Extending HoodCloud

Adding a New Chain

No code changes required. HoodCloud is chain-agnostic — adding a chain requires only YAML configuration.

Required Files

File	Purpose
`hoodcloud-chain-configs/chains/{chain}/profile.yaml`	Chain identity, node types, resources, providers, sync data, binaries
`hoodcloud-chain-configs/chains/{chain}/runtime.yaml`	Node status provider, ports, key paths
`hoodcloud-chain-configs/recipes/{chain}/{nodeType}.yaml`	Installation and sync recipe
`hoodcloud-chain-configs/chains/{chain}/observation.yaml`	(Optional) Metric collectors and CEL health policies
`hoodcloud-chain-configs/upgrades/{chain}/`	Upgrade manifests — one YAML per binary × node_type, defines target version, artifact URL, checksum, state compatibility

profile.yaml

Defines chain identity, node types with resource requirements, provider mappings, sync data, and binary versions.
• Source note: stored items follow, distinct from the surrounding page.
(** The two ways to open the file of an output redirection. *)
Lemma line_truncates rf f prog args bss : prog <> str_bytes "cd" -> progs prog = Some (fun _ => prints bss) ->
  inev f (concat bss) (line_state (spec_simple rf prog args (mk_sredir None (Some f) false) ;; exit 0)).
Proof.
  intros Hcd Hprog. unfold spec_simple. rewrite decide_False by done. cbn [s_in s_out s_append].
  rewrite <- (overwrite_fresh (concat bss)).
  pose proof (fun fs => command_runs f 2 prog args bss 0 [] fs (or_intror eq_refl) Hprog) as H.
  destruct (file_at files f) as [l|] eqn:E; unfold line_state.
  - alone_by ltac:(lazy -[file_at file_set overwrite Z.add prints err]) 1%nat; [rewrite E; reflexivity|]. do 5 opens.
    apply H; [by apply set_others|done].
  - alone_by ltac:(lazy -[file_at file_set overwrite Z.add prints err]) 1%nat; [rewrite E; reflexivity|]. do 5 opens.
    apply H; [by apply set_others|done].
Qed.

Lemma line_appends rf f prog args bss : prog <> str_bytes "cd" -> progs prog = Some (fun _ => prints bss) ->
  inev f (overwrite 0 (concat bss) (default [] (file_at files f)))
    (line_state (spec_simple (S rf) prog args (mk_sredir None (Some f) true) ;; exit 0)).
Proof.
  intros Hcd Hprog. unfold spec_simple. rewrite decide_False by done. cbn [s_in s_out s_append].
  pose proof (fun l => command_runs f 1 prog args bss 0 l files (or_introl eq_refl) Hprog (fun _ _ => eq_refl) (le_0_n _)) as H.
  destruct (file_at files f) as [l|] eqn:E; unfold line_state.
  - alone_by ltac:(lazy -[file_at file_set overwrite Z.add prints err]) 1%nat; [rewrite E; reflexivity|]. do 4 opens. apply H.
  - alone_by ltac:(lazy -[file_at file_set overwrite Z.add prints err]) 1%nat; [rewrite E; reflexivity|]. do 4 opens. apply H.
Qed.
End redirections.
chain_id: new-chain-testnet-1
display_name: New Chain Testnet
network_type: testnet
chain_type: new-chain

node_types:
  full:
    resources:
      cpu: 4
      memory_gb: 16
      disk_gb: 500
      disk_type: ssd
    default_providers: [hetzner]
    providers:
      hetzner:
        instance_type: cx32
        default_region: fsn1
        regions: [fsn1, nbg1, hel1]
    sync_data:
      snapshot_url: "https://snapshots.new-chain.io/testnet/latest.tar.lz4"

binaries:
  new-chain:
    version: v1.0.0
    url_template: "https://releases.new-chain.io/{{.Version}}/new-chain-linux-amd64"
    checksum: "sha256:abc123..."

runtime.yaml

Declares health check expressions, port mappings, and key paths.

schema_version: "1.0"
chain_profile_id: new-chain-testnet

node_status:
  provider: prometheus
  healthy_expression: 'up == 1'
  synced_expression: 'syncing == 0'
  metrics_port: 9090

ports:
  rpc: 26657
  p2p: 26656
  prometheus: 9090

observation.yaml (Optional)

Defines metric collectors and CEL health policies. Enables the observation system for this chain.

schema_version: "1.0"
chain_profile_id: new-chain-testnet

collectors:
  - type: prometheus
    endpoint: "http://localhost:{{.Ports.prometheus}}/metrics"
    scrape_interval: 15s
    metrics:
      - name: block_height
        source_name: tendermint_consensus_height

policies:
  healthy:
    up:
      expression: 'up == 1'
  synced:
    not_syncing:
      expression: 'syncing == 0'

Recipe

Recipes define installation and sync logic. Sync data from profile.yaml available via {{.SyncData.xxx}}. Use when conditionals to enable/disable steps. Key concepts:

Data in Profile, Logic in Recipe: profile.yaml holds sync URLs/config, recipes define what to do with them
when conditionals: Steps execute only when condition is truthy (non-empty string)
One recipe per node type: A single full.yaml handles multiple sync methods via conditionals
Progress monitoring: metadata.progress_monitor tracks long-running steps (snapshot downloads)

Recipe types:

Systemd-based: Binary download + systemd service (e.g., Cosmos chains)
Docker-based: docker_container step type with auto-HOME, restart policy, volume/port mapping

See existing recipes in hoodcloud-chain-configs/recipes/ for reference implementations.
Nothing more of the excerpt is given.